Anyone else tried it? I'm about to take the plunge.

Sent from my Galaxy Nexus using RootzWiki


----------



## ronde90 (Nov 30, 2011)

I've been using it for the past couple months. Personally I love it. Installing it is so easy. The only problems that I have had were the occasional force closes, but that's probably because my laptop is 2.5 years old.


----------



## wera750 (Sep 23, 2011)

Guess I should have specified, ubuntu on the prime lol.

Sent from my Galaxy Nexus using RootzWiki


----------



## MR H3LLMAN (Oct 20, 2011)

Did you ever get it up and running? I would love to hear some feedback on it.

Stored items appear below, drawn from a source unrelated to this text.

Lemma optional_valid {A} (p : json -> option A) (P : A -> Prop) m o :
  (forall v a, p v = Some a -> P a) ->
  optional p m = Some o -> from_option P True o.
Proof.
  intros Hp H. apply optional_inv in H as [[_ ->]|(v & a & _ & H & ->)]; simpl; eauto.
Qed.

Lemma mapM_encoded {A} (p : json -> option A) (enc : A -> json) (l : list A) :
  Forall (fun a => p (enc a) = Some a) l -> mapM p (map enc l) = Some l.
Proof.
  intros H. apply mapM_Some. induction H; simpl; constructor; auto.
Qed.

Lemma z_string_max250_length v s :
  z_string_max250 v = Some s -> (String.length s <= 250)%nat.
Proof.
  unfold z_string_max250. destruct (z_string v) as [s'|]; simpl; [|done].
  destruct (String.length s' <=? 250)%nat eqn:E; [|done].
  intros [= <-]. by apply Nat.leb_le.
Qed.

Lemma ContributorSchema_valid v c : ContributorSchema v = Some c -> validContributor c.
Proof.
  unfold ContributorSchema, required, validContributor.
  intros H. simplify_option_eq. simpl.
  eapply optional_valid; [apply z_string_max250_length | eassumption].
Qed.

Lemma ContributorSchema_encoded c :
  validContributor c -> ContributorSchema (Encode.of_Contributor c) = Some c.
Proof.
  destruct c as [ty [m|]]; unfold validContributor; simpl; intros H.
  - unfold ContributorSchema, required, optional, z_string_max250. simpl.
    apply Nat.leb_le in H. destruct ty; simpl; by rewrite H.
  - by destruct ty.
Qed.

Section WithFormats.

Variables is_uuid is_datetime is_url : string -> bool.

#[local] Abbreviation Schema := (TraceRecordSchema is_uuid is_datetime is_url).
#[local] Abbreviation validRecord := (validRecord is_uuid is_datetime is_url).
#[local] Abbreviation validConversation := (validConversation is_url).
#[local] Abbreviation validFile := (validFile is_url).
#[local] Abbreviation validRelated := (validRelated is_url).

Lemma z_string_url_valid v s : z_string_url is_url v = Some s -> is_url s = true.
Proof.
  unfold z_string_url. destruct (z_string v) as [s'|]; simpl; [|done].
  destruct (is_url s') eqn:E; [|done]. by intros [= <-].
Qed.

Lemma RangeSchema_valid v r : RangeSchema v = Some r -> validRange r.
Proof.
  unfold RangeSchema, required, validRange. intros H. simplify_option_eq. simpl.
  split; [by eapply z_int_min1_bound|]. split; [by eapply z_int_min1_bound|].
  eapply optional_valid; [apply ContributorSchema_valid | eassumption].
Qed.

Lemma RelatedResourceSchema_valid v r :
  RelatedResourceSchema is_url v = Some r -> validRelated r.
Proof.
  unfold RelatedResourceSchema, required, Valid.validRelated. intros H.
  simplify_option_eq. simpl. by eapply z_string_url_valid.
Qed.

Lemma ConversationSchema_valid v c :
  ConversationSchema is_url v = Some c -> validConversation c.
Proof.
  unfold ConversationSchema, required, Valid.validConversation. intros H.
  simplify_option_eq. simpl. repeat split.
  - eapply optional_valid; [apply z_string_url_valid | eassumption].
  - eapply optional_valid; [apply ContributorSchema_valid | eassumption].
  - eapply z_array_Forall; [apply RangeSchema_valid | eassumption].
  - eapply optional_valid; [|eassumption]. intros v' a Ha.
    eapply z_array_Forall; [apply RelatedResourceSchema_valid | eassumption].
Qed.

Lemma FileSchema_valid v f : FileSchema is_url v = Some f -> validFile f.
Proof.
  unfold FileSchema, required, Valid.validFile. intros H. simplify_option_eq. simpl.
  eapply z_array_Forall; [apply ConversationSchema_valid | eassumption].
Qed.

Lemma z_checked_valid (check : string -> bool) v s :
  (s' ← z_string v; if check s' then Some s' else None) = Some s -> check s = true.
Proof.
  destruct (z_string v) as [s'|]; simpl; [|done].
  destruct (check s') eqn:E; [|done]. by intros [= <-].
Qed.

Lemma TraceRecordSchema_valid v t : Schema v = Some t -> validRecord t.
Proof.
  unfold TraceRecordSchema, required, Valid.validRecord.
  intros H. simplify_option_eq. simpl. repeat split.
  - by eapply (z_checked_valid is_version).
  - by eapply (z_checked_valid is_uuid).
  - by eapply (z_checked_valid is_datetime).
  - eapply z_array_Forall; [apply FileSchema_valid | eassumption].
Qed.

Lemma RangeSchema_encoded r : validRange r -> RangeSchema (Encode.of_Range r) = Some r.
Proof.
  destruct r as [s e h c]. unfold validRange. simpl. intros (Hs & He & Hc).
  unfold RangeSchema, Encode.of_Range, required. cbn -[z_int_min1 Encode.of_Z].
  rewrite (z_int_min1_of_Z s Hs). cbn -[z_int_min1 Encode.of_Z].
  rewrite (z_int_min1_of_Z e He).
  destruct h as [h|], c as [c|]; simpl in Hc |- *;
    rewrite ?(ContributorSchema_encoded c Hc); reflexivity.
Qed.

Lemma RelatedResourceSchema_encoded r :
  validRelated r -> RelatedResourceSchema is_url (Encode.of_Related r) = Some r.
Proof.
  destruct r as [ty u]. unfold Valid.validRelated. simpl. intros H.
  unfold RelatedResourceSchema, required, z_string_url. simpl. by rewrite H.
Qed.

Lemma ConversationSchema_encoded c :
  validConversation c -> ConversationSchema is_url (Encode.of_Conversation c) = Some c.
Proof.
  destruct c as [u c rs rel]. unfold Valid.validConversation. simpl.
  intros (Hu & Hc & Hrs & Hrel).
  assert (Ers : mapM RangeSchema (map Encode.of_Range rs) = Some rs).
  { apply mapM_encoded. eapply Forall_impl; [exact Hrs|]. apply RangeSchema_encoded. }
  unfold ConversationSchema, Encode.of_Conversation, required, optional, z_string_url.
  destruct u as [u|], c as [c|], rel as [rel|]; simpl in Hu, Hc, Hrel |- *;
    rewrite ?Hu; simpl; rewrite ?(ContributorSchema_encoded c Hc); simpl;
    rewrite Ers; simpl;
    try (rewrite (mapM_encoded (RelatedResourceSchema is_url) Encode.of_Related rel)
          by (eapply Forall_impl; [exact Hrel|]; apply RelatedResourceSchema_encoded));
    reflexivity.
Qed.

Lemma FileSchema_encoded f :
  validFile f -> FileSchema is_url (Encode.of_File f) = Some f.
Proof.
  destruct f as [p cs]. unfold Valid.validFile. simpl. intros H.
  unfold FileSchema, required. simpl.
  rewrite (mapM_encoded (ConversationSchema is_url) Encode.of_Conversation cs)
    by (eapply Forall_impl; [exact H|]; apply ConversationSchema_encoded).
  reflexivity.
Qed.

Lemma VcsSchema_encoded v : VcsSchema (Encode.of_Vcs v) = Some v.
Proof. by destruct v as [[] rev]. Qed.

Lemma ToolSchema_encoded t : ToolSchema (Encode.of_Tool t) = Some t.
Proof. by destruct t as [name [ver|]]. Qed.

Sent from my Galaxy Nexus using RootzWiki


----------



## wera750 (Sep 23, 2011)

Yeah, but it was... Meh

Sent from my Galaxy Nexus


----------



## MR H3LLMAN (Oct 20, 2011)

wera750 said:


> Yeah, but it was... Meh
> 
> Sent from my Galaxy Nexus


Haha enough said. I'm running Ubuntu 11.10 on my desktop and laptop but I'm still rather new and inexperienced with it. I think I'm just craving an unlocked boot, custom recovery and a fresh rom to flash...

Sent from my Galaxy Nexus using RootzWiki


----------